How Vipshop Replaced ELK with ClickHouse for a Scalable, Low‑Cost Log System
Vipshop’s Dragonfly log platform evolved from a costly 260‑node Elasticsearch cluster to a ClickHouse‑based architecture that uses a unified JSON format, vfilebeat ingestion, Flink parsing, and MergeTree storage to achieve high‑throughput writes, fast vectorized queries, flexible TTL management, and dramatically lower operational expenses.
Background
Vipshop's Dragonfly log system, built on an EFK stack, has been in production since 2014, handling physical‑machine and container logs. Business growth caused a surge in log volume, longer retention requirements, and higher hardware/maintenance costs for the 260‑node Elasticsearch cluster.
Log System Evolution
1. Standard Log Format
A unified JSON format was defined, containing timestamp, level, thread name, class name, eventName and custom fields. Filebeat parses this format and forwards it.
From the standardized logs, Filebeat produces JSON records as shown below.
Supports various aggregation scenarios during query.
Custom fields enable alerting with aggregation functions.
2. Problems with the ES Storage Model
Each domain creates a daily index; large indices cause heavy CPU for segment merging, and the 5.5 ES version lacks automatic index deletion and hot‑cold migration. Scripts for index lifecycle are long‑running and fragile, and the inverted index consumes a lot of disk.
Advantages of ES: fast query per shard, high QPS.
In massive log scenarios the full‑text index becomes wasteful because only a tiny fraction of logs are actually queried.
3. 2.0 Architecture – ClickHouse‑Based Solution
After evaluating an HDFS‑based approach, the team chose ClickHouse for its columnar storage, high compression (lz4, zstd) and vectorized execution. Benchmarks showed zstd achieving up to 15.8× compression and query speed comparable or superior to ES.
Key components:
Log ingestion – vfilebeat : custom Go agent that tags logs with domain and host, reads container POD info, and pushes JSON to Kafka.
Log parsing – Flink writer : consumes Kafka, drops expired logs (>3 days), filters malformed entries, maps fields to ClickHouse schema, and batches data into per‑domain queues.
Storage – ClickHouse MergeTree : uses partition key, primary key, and skip‑indexes (minmax, set, bloomfilter) for fast pruning; part size limited to 30 GB, background merges reduce part count.
TTL management : table‑level TTL replaced by partition‑level TTL with a daily cleanup job, allowing mixed retention in a single table.

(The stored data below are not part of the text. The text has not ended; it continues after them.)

Lemma map_cons_app (c : chunk) L U H :
  map range_of ((c :: L) ++ U) ++ H = range_of c :: map range_of (L ++ U) ++ H.
Proof. done. Qed.

(** *** Accesses to the table *)
Lemma bucket_test b : bucket_ok b -> (0 <=? b) && (b <? BUCKET_END) = true.
Proof. unfold bucket_ok, BUCKET_BEGIN, BUCKET_END. lia. Qed.

Lemma nextfit_run b t : bucket_ok b -> nextfit b t = Ok (default 0 (sh_nextfit t !! b), t).
Proof. intros H. unfold nextfit. by rewrite bucket_test. Qed.

Lemma set_nextfit_run b x t : bucket_ok b ->
  set_nextfit b x t = Ok (tt, set_sh_nextfit (<[b := x]> (sh_nextfit t)) t).
Proof. intros H. unfold set_nextfit. by rewrite bucket_test. Qed.

Lemma links_ext t t' p l : (forall a, a ∈ l -> sh_chain t' !! a = sh_chain t !! a) ->
  links t p l -> links t' p l.
Proof.
  revert p. induction l as [|a l IH]; intros p Hx; [done|]. cbn. intros [-> Hl]. split; [done|].
  rewrite Hx by (by left). apply IH; [|done]. intros x Hin. apply Hx. by right.
Qed.

Lemma on_list_cons b c L : on_list b (c :: L) = if decide (c.2 = b) then c.1 :: on_list b L else on_list b L.
Proof. unfold on_list. rewrite filter_cons. by destruct (decide (c.2 = b)). Qed.

Lemma on_list_elem a b L : a ∈ on_list b L -> (a, b) ∈ L.
Proof.
  intros H. apply list_elem_of_fmap in H as ([x y] & -> & H). apply list_elem_of_filter in H as [H1 H2].
  cbn in *. by subst.
Qed.

(** The first chunk of a bucket. *)
Lemma on_list_first b L a l : on_list b L = a :: l ->
  exists L1 L2, L = L1 ++ (a, b) :: L2 /\ on_list b (L1 ++ L2) = l /\
    forall b', b' <> b -> on_list b' (L1 ++ L2) = on_list b' L.
Proof.
  induction L as [|[x y] L IH]; [done|]. rewrite on_list_cons. cbn [fst snd]. case_decide as E; intros Hl.
  - injection Hl as -> <-. subst y. exists [], L. split_and!; [done|done|]. intros b' Hb.
    rewrite on_list_cons. cbn. by rewrite decide_False.
  - destruct (IH Hl) as (L1 & L2 & -> & H1 & H2). exists ((x, y) :: L1), L2.
    rewrite <- !app_comm_cons. split_and!; [done| |].
    + rewrite on_list_cons. cbn. by rewrite decide_False.
    + intros b' Hb. rewrite !on_list_cons, H2 by done. done.
Qed.

Section Ops.
Context (lo : Z) (Hlo : 0 < lo).

(** The chunk in hand is none of the others. *)
Lemma hand_ranges (c b : Z) L U H :
  map range_of (L ++ U) ++ (c, BUCKET_SIZE b) :: H ≡ₚ map range_of (((c, b) :: L) ++ U) ++ H.
Proof. rewrite map_cons_app. symmetry. apply Permutation_middle. Qed.

Lemma hand_ne b c t L U H : bucket_ok b -> heap_ok lo t L U ((c, BUCKET_SIZE b) :: H) ->
  forall a b', (a, b') ∈ L ++ U -> a <> c.
Proof.
  intros Hb I a b' Hin ->. pose proof (hk_apart _ _ _ _ _ I) as Ha.
  apply (apart_perm _ _ (hand_ranges _ _ _ _ _)) in Ha. rewrite map_cons_app in Ha. destruct Ha as [Hs _].
  apply Forall_app in Hs as [Hs _]. pose proof (hk_buckets _ _ _ _ _ I) as Hbs. rewrite Forall_forall in Hs, Hbs.
  pose proof (size_facts b' (Hbs _ Hin)) as [Hz' _]. pose proof (size_facts b Hb) as [Hz _].
  assert (Hin' : (c, BUCKET_SIZE b') ∈ map range_of (L ++ U)) by (apply list_elem_of_fmap; by exists (c, b')).
  apply Hs in Hin'. unfold sep, range_of in Hin'. cbn in *. lia.
Qed.

(** A chunk in hand goes on the list of its bucket. *)
Lemma link_ok b c t L U H : bucket_ok b -> c `mod` 8 = 4 -> sh_index t !! c = Some (Z.lxor b C_xor_index) ->
  heap_ok lo t L U ((c, BUCKET_SIZE b) :: H) ->
  exists t', release_chunk c b t = Ok (tt, t') /\ heap_ok lo t' ((c, b) :: L) U H /\ sh_curbrk t' = sh_curbrk t.
Proof.
  intros Hb H8 Hi I. pose proof (hand_ne b c t L U H Hb I) as Hne. unfold release_chunk. eexists. split.
  { rewrite (bind_Ok _ _ _ _ _ (nextfit_run b _ Hb)), (bind_Ok (set_chain _ _) _ _ tt _ eq_refl),
      set_nextfit_run by done. reflexivity. }
  split; [|done]. cbn [sh_nextfit set_sh_chain]. destruct I.
  rewrite hand_ranges in hk_inside0. apply (apart_perm _ _ (hand_ranges _ _ _ _ _)) in hk_apart0.
  split; try done.
  - intros b' Hb'. cbn [sh_nextfit sh_chain set_sh_nextfit set_sh_chain].
    assert (Hx : forall l p, (forall a, a ∈ l -> a ∈ on_list b' L) -> links t p l ->
      links (set_sh_nextfit (<[b := c]> (sh_nextfit t))
        (set_sh_chain (<[c := default 0 (sh_nextfit t !! b)]> (sh_chain t)) t)) p l).
    { intros l p Hin. apply links_ext. intros a Ha. cbn. rewrite lookup_insert_ne; [done|].
      intros <-. apply Hin, on_list_elem in Ha. apply (Hne c b'); [|done]. apply elem_of_app. by left. }
    rewrite on_list_cons. cbn [fst snd]. case_decide as E.
    + subst b'. rewrite lookup_insert_eq. cbn [links default]. split; [done|].
      cbn. rewrite lookup_insert_eq. apply Hx; [done|]. by apply hk_lists0.
    + rewrite lookup_insert_ne by done. apply Hx; [done|]. by apply hk_lists0.
  - by constructor.
  - intros a b' Hin. cbn. rewrite <- app_comm_cons in Hin.
    apply elem_of_cons in Hin as [[= -> ->]|Hin]; [done|by apply hk_index0].
  - by constructor.
Qed.

Lemma index_hand b c x t L U H : bucket_ok b -> heap_ok lo t L U ((c, BUCKET_SIZE b) :: H) ->
  heap_ok lo (set_sh_index (<[c := x]> (sh_index t)) t) L U ((c, BUCKET_SIZE b) :: H).
Proof.
  intros Hb I. pose proof (hand_ne b c t L U H Hb I) as Hne. destruct I. split; try done.
  - intros b' Hb'. apply (links_ext t); [done|]. by apply hk_lists0.
  - intros a b' Hin. cbn. rewrite lookup_insert_ne by (intros <-; by eapply Hne). by apply hk_index0.
Qed.

Lemma push_ok b c t L U H : bucket_ok b -> c `mod` 8 = 4 ->
  heap_ok lo t L U ((c, BUCKET_SIZE b) :: H) ->
  exists t', push_chunk b c t = Ok (tt, t') /\ heap_ok lo t' ((c, b) :: L) U H /\ sh_curbrk t' = sh_curbrk t.
Proof.
  intros Hb H8 I. apply (index_hand b c (Z.lxor b C_xor_index)) in I; [|done].
  edestruct (link_ok b c) as (t' & R & I' & C); [done|done| |exact I|].
  - cbn. by rewrite lookup_insert_eq.
  - exists t'. split; [|done]. unfold push_chunk. rewrite (bind_Ok (set_index _ _) _ t tt _ eq_refl). exact R.
Qed.

(** The first chunk of a bucket comes into hand. *)
Lemma pop_ok b t L U H a l : bucket_ok b -> on_list b L = a :: l -> heap_ok lo t L U H ->
  default 0 (sh_nextfit t !! b) = a /\ a <> 0 /\
  exists L', heap_ok lo (set_sh_nextfit (<[b := default 0 (sh_chain t !! a)]> (sh_nextfit t)) t) L' U
               ((a, BUCKET_SIZE b) :: H) /\
    sh_index t !! a = Some (Z.lxor b C_xor_index) /\ a `mod` 8 = 4.
Proof.
  intros Hb Hl I. destruct (on_list_first b L a l Hl) as (L1 & L2 & -> & H1 & H2). destruct I.
  pose proof (hk_lists0 b Hb) as Hk. rewrite Hl in Hk. destruct Hk as [Hn Hk]. split; [done|].
  assert (Hin : (a, b) ∈ (L1 ++ (a, b) :: L2) ++ U) by (rewrite !elem_of_app, elem_of_cons; tauto).
  assert (Hperm : L1 ++ (a, b) :: L2 ≡ₚ (a, b) :: L1 ++ L2) by (symmetry; apply Permutation_middle).
  assert (Hranges : map range_of ((L1 ++ (a, b) :: L2) ++ U) ++ H ≡ₚ
                    map range_of ((L1 ++ L2) ++ U) ++ (a, BUCKET_SIZE b) :: H).
  { rewrite Hperm, map_cons_app. apply Permutation_middle. }
  split.
  { rewrite Forall_forall in hk_inside0. intros ->.
    assert (Hr : (0, BUCKET_SIZE b) ∈ map range_of ((L1 ++ (0, b) :: L2) ++ U) ++ H).
    { apply elem_of_app. left. apply list_elem_of_fmap. by exists (0, b). }
    apply hk_inside0 in Hr. cbn in Hr. lia. }
  exists (L1 ++ L2). rewrite Hperm, <- app_comm_cons in hk_double0. apply Forall_cons in hk_double0 as [H8 Hd].
  split_and!; [|by apply hk_index0|done].
  split; cbn [sh_nextfit set_sh_nextfit sh_curbrk sh_index]; try done.
  - intros b' Hb'. apply (links_ext t); [done|]. destruct (decide (b' = b)) as [->|Hne].
    + rewrite lookup_insert_eq, H1. exact Hk.
    + rewrite lookup_insert_ne, H2 by done. by apply hk_lists0.
  - rewrite Hperm, <- app_comm_cons in hk_buckets0. by apply Forall_cons in hk_buckets0 as [_ ?].
  - intros x y Hxy. apply hk_index0. rewrite Hperm, <- app_comm_cons. by right.
  - by eapply apart_perm.
  - by rewrite <- Hranges.
Qed.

Custom field storage : arrays of *_names and *_values per data type; queries use array indexing functions. An alternative map‑based storage was tested but proved slower.
Technical Details
vfilebeat runs on the host, can be configured per domain, and supports both physical‑machine and container logs. Flink writer converts logs to ClickHouse rows, optimizes JDBC batch creation to reduce memory by ~33 % and CPU by ~13 % by replacing map‑based escaping with a switch.

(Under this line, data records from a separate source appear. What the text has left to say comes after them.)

(** One waiting process is woken. *)
Lemma wake_one n S s w q : lists n (n_pages s) S -> lk_manager (the_lock id s) = self_of s ->
  queue_is id id2 s (w :: q) -> entry_ok s w ->
  exists s' S', waitq_dequeue id id2 s = Ok (true, s') /\ queue_is id id2 s' q /\ lists n (n_pages s') S' /\
    lk_manager (the_lock id s') = self_of s' /\ self_of s' = self_of s /\
    wq_queued (the_entry w s') = false /\ (forall v, v <> w -> the_entry v s' = the_entry v s) /\
    core (the_lock id s') = core (hand_over (self_of s) (the_lock id s) (if w =? self_of s then [] else [w])).1 /\
    exists m, n_out s' = n_out s ++ m /\
      lmsg_of <$> m = (hand_over (self_of s) (the_lock id s) (if w =? self_of s then [] else [w])).2.
Proof.
  intros Hl Hm Hq He. destruct (dequeue_run w s q Hq He) as (s1 & Hq1 & ((lks & wq & Es1) & Hc1) & Hw1 & Hv1 & R).
  assert (Hp1 : n_pages s1 = n_pages s) by (by rewrite Es1). assert (Ho1 : n_out s1 = n_out s) by (by rewrite Es1).
  assert (Hse : self_of s1 = self_of s) by (by rewrite Es1). rewrite R.
  assert (Hm1 : lk_manager (the_lock id s1) = self_of s1) by (injection Hc1 as -> _ _ _; by rewrite Hse).
  destruct (w =? self_of s).
  - exists s1, S. rewrite Hp1, Ho1. split_and!; try done. exists []. by rewrite app_nil_r.
  - rewrite <- Hp1 in Hl. destruct He as [Hf Hr].
    assert (Hid1 : lock_id_ok (rq_id (lock_request_of w s))) by (cbn; by rewrite Hr).
    pose proof (lock_handler_run n S (lock_request_of w s) s1 Hid1 Hl) as Hh.
    cbn [lock_request_of set_rq_type rq_id rq_from] in Hh. rewrite Hr, Hf, Hse in Hh.
    pose proof (serve_core (self_of s) w (the_lock id s) (the_lock id s1) (eq_sym Hc1)) as Hcore.
    destruct (manager_serves (self_of s) w (the_lock id s1)) as (lk' & re & E & Hm' & Hcd); [by rewrite Hm1|].
    rewrite E in Hh, Hcore. destruct Hh as (s2 & Hrun & Ho).
    destruct (outcome_facts n S (lock_request_of w s) s1 lk' re s2 Hr Hl Hcd Ho)
      as (F1 & F2 & (S' & F3) & F4 & F5 & m & F6 & F7).
    exists s2, S'. rewrite (bind_Ok _ _ _ _ _ Hrun). cbn [hand_over].
    destruct (lk_serve (self_of s) w (the_lock id s)) as [[a r']|]; [|done]. destruct Hcore as [Hc2 ->].
    split_and!; [done|by eapply queue_same|done| |by rewrite F2| | | |].
    + rewrite F2, Hse. injection F4 as -> _ _ _. done.
    + unfold the_entry in *. by rewrite F1.
    + intros v Hv. unfold the_entry in *. rewrite F1. by apply Hv1.
    + cbn. by rewrite F4, Hc2.
    + exists m. rewrite F6, Ho1. split; [done|]. cbn. rewrite app_nil_r, F7. cbn. by rewrite Hf.
Qed.

Lemma hand_over_app self l1 : forall lk l2, lk_manager lk = self ->
  hand_over self lk (l1 ++ l2) =
  ((hand_over self (hand_over self lk l1).1 l2).1, (hand_over self lk l1).2 ++ (hand_over self (hand_over self lk l1).1 l2).2).
Proof.
  induction l1 as [|f l1 IH]; intros lk l2 Hm; cbn [app hand_over fst snd].
  - by destruct (hand_over self lk l2).
  - destruct (manager_serves self f lk Hm) as (lk' & re & -> & Hm' & _). rewrite IH by done.
    destruct (hand_over self lk' l1) as [lk2 ms]. cbn. by rewrite app_assoc.
Qed.

Lemma broadcast_run n fuel : forall q s S, (length q < fuel)%nat -> lists n (n_pages s) S ->
  lk_manager (the_lock id s) = self_of s -> queue_is id id2 s q -> (forall w, w ∈ q -> entry_ok s w) ->
  let served := hand_over (self_of s) (the_lock id s) (filter (fun w => w <> self_of s) q) in
  exists s' m, dequeue_all fuel id id2 s = Ok (tt, s') /\ queue_is id id2 s' [] /\
    (forall w, w ∈ q -> wq_queued (the_entry w s') = false) /\
    (forall w, w ∉ q -> the_entry w s' = the_entry w s) /\
    core (the_lock id s') = core served.1 /\ n_out s' = n_out s ++ m /\ lmsg_of <$> m = served.2.
Proof.
  induction fuel as [|fuel IH]; intros q s S Hf Hl Hm Hq He; [lia|]. cbn zeta. cbn [dequeue_all].
  destruct q as [|w q].
  - exists s, []. rewrite app_nil_r. split_and!; try done; [|by intros ? ?%elem_of_nil].
    unfold waitq_dequeue. destruct Hq as [Hh _ _]. cbn in Hh.
    unfold mbind, M_bind. cbn [me gets]. rewrite cond_at_run, Hh. done.
  - destruct (wake_one n S s w q Hl Hm Hq (He w ltac:(by left)))
      as (s1 & S1 & R1 & Q1 & L1 & M1 & E1 & W1 & V1 & C1 & m1 & O1 & A1).
    pose proof (qi_nodup _ _ _ _ Hq) as Hnd. apply NoDup_cons in Hnd as [Hw Hnd].
    destruct (IH q s1 S1) as (s2 & m2 & R2 & Q2 & W2 & V2 & C2 & O2 & A2); try done; [cbn in Hf; lia| |].
    { intros v Hv. unfold entry_ok. rewrite V1 by (by intros ->). apply He. by right. }
    exists s2, (m1 ++ m2). rewrite (bind_Ok _ _ _ _ _ R1).
    set (l1 := if w =? self_of s then [] else [w]) in *.
    assert (El : filter (fun w => w <> self_of s) (w :: q) = l1 ++ filter (fun w => w <> self_of s) q).
    { rewrite filter_cons. subst l1. destruct (Z.eqb_spec w (self_of s)); case_decide; done. }
    rewrite El, hand_over_app by done. rewrite E1 in C2, A2.
    destruct (hand_over_core (self_of s) (filter (fun w => w <> self_of s) q) _ _ C1) as [G1 G2].
    split_and!; [exact R2|done| | | | |].
    + intros v Hv. apply elem_of_cons in Hv as [->|Hv]; [by rewrite V2|by apply W2].
    + intros v Hv. apply not_elem_of_cons in Hv as [Hv1 Hv2]. by rewrite V2, V1.
    + cbn. by rewrite C2, G1.
    + by rewrite O2, O1, app_assoc.
    + cbn. by rewrite fmap_app, A1, A2, G2.
Qed.
End Queue.

(** ** The properties *)
Lemma proc_list_length (q : list Z) : NoDup q -> (forall w, w ∈ q -> 0 <= w < NPROCS) -> (length q < waitq_fuel)%nat.
Proof.
  intros Hnd Hq. assert (Hs : q ⊆+ seqZ 0 NPROCS).
  { apply NoDup_submseteq; [done|]. intros w Hw. apply elem_of_seqZ. specialize (Hq w Hw). lia. }
  apply submseteq_length in Hs. rewrite length_seqZ in Hs. unfold waitq_fuel. lia.
Qed.

(** Each request is passed to the process in front. *)
Definition chain (tail : Z) (q : list Z) : list lmsg := zip_with LReq q (tail :: q).

Lemma hand_over_chain self q : forall lk, lk_manager lk = self -> lk_next lk <> self ->
  (hand_over self lk q).2 = chain (lk_tail lk) q /\
  lk_tail (hand_over self lk q).1 = List.last q (lk_tail lk).
Proof.
  induction q as [|f q IH]; intros lk Hm Hn; [done|]. cbn [hand_over]. unfold lk_serve.
  rewrite (proj2 (Z.eqb_neq _ _) Hn), Hm, Z.eqb_refl.
  destruct (IH (set_lk_tail f lk)) as [H1 H2]; [done..|].
  destruct (hand_over self (set_lk_tail f lk) q) as [lk2 ms]. cbn in H1, H2 |- *. rewrite H1, H2.
  split; [done|]. destruct q as [|g q]; [done|]. clear. revert g. induction q as [|h q IH]; intros g; [done|].
  cbn. apply IH.
Qed.

(** [waitq_enqueue] (the linking in [Tmk_lock_cond_wait] and in its
    handler) puts a process that is not waiting yet at the end of the queue,
    empty or not, and marks it as queued; no other entry's request or mark
    changes. *)
Theorem enqueue_appends id id2 we s q :
  lock_id_ok id -> cond_id_ok id2 -> queue_is id id2 s q -> we ∉ q ->
  exists s', waitq_enqueue id id2 we s = Ok (tt, s') /\ queue_is id id2 s' (q ++ [we]) /\
    wq_queued (the_entry we s') = true /\ wq_req (the_entry we s') = wq_req (the_entry we s) /\
    (forall w, w <> we -> wq_queued (the_entry w s') = wq_queued (the_entry w s) /\
                          wq_req (the_entry w s') = wq_req (the_entry w s)).
Proof. intros Hid Hid2. by apply enqueue_run. Qed.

ClickHouse’s MergeTree stores data in parts, each part sorted by the primary key; indexes are tiny and kept in memory, enabling high‑throughput writes when part count, CPU cores, and disk I/O are balanced.
High‑speed query tricks include using time, tag, and bloom‑filter pruning before vectorized execution; the engine’s SIMD‑friendly design reduces cache misses and yields several‑fold speedups over non‑vectorized scans.
Frontend Log Query System
The new UI automatically injects domain and time range into user queries, supports multi‑tenant isolation, and simplifies custom‑field syntax (e.g., str.name instead of string_values[indexOf(string_names,'name')]).
ClickHouse executes a single statement per query; to avoid double‑scanning for histograms and TOP results, the system narrows the time window based on histogram buckets before the TOP query.
Best Practices
Keep individual log messages under 10 KB.
Always include indexed tags in query conditions to reduce result set size and improve speed.
Leverage ClickHouse’s OLAP strengths for massive log storage and analysis with low cost, high availability, and high‑throughput queries.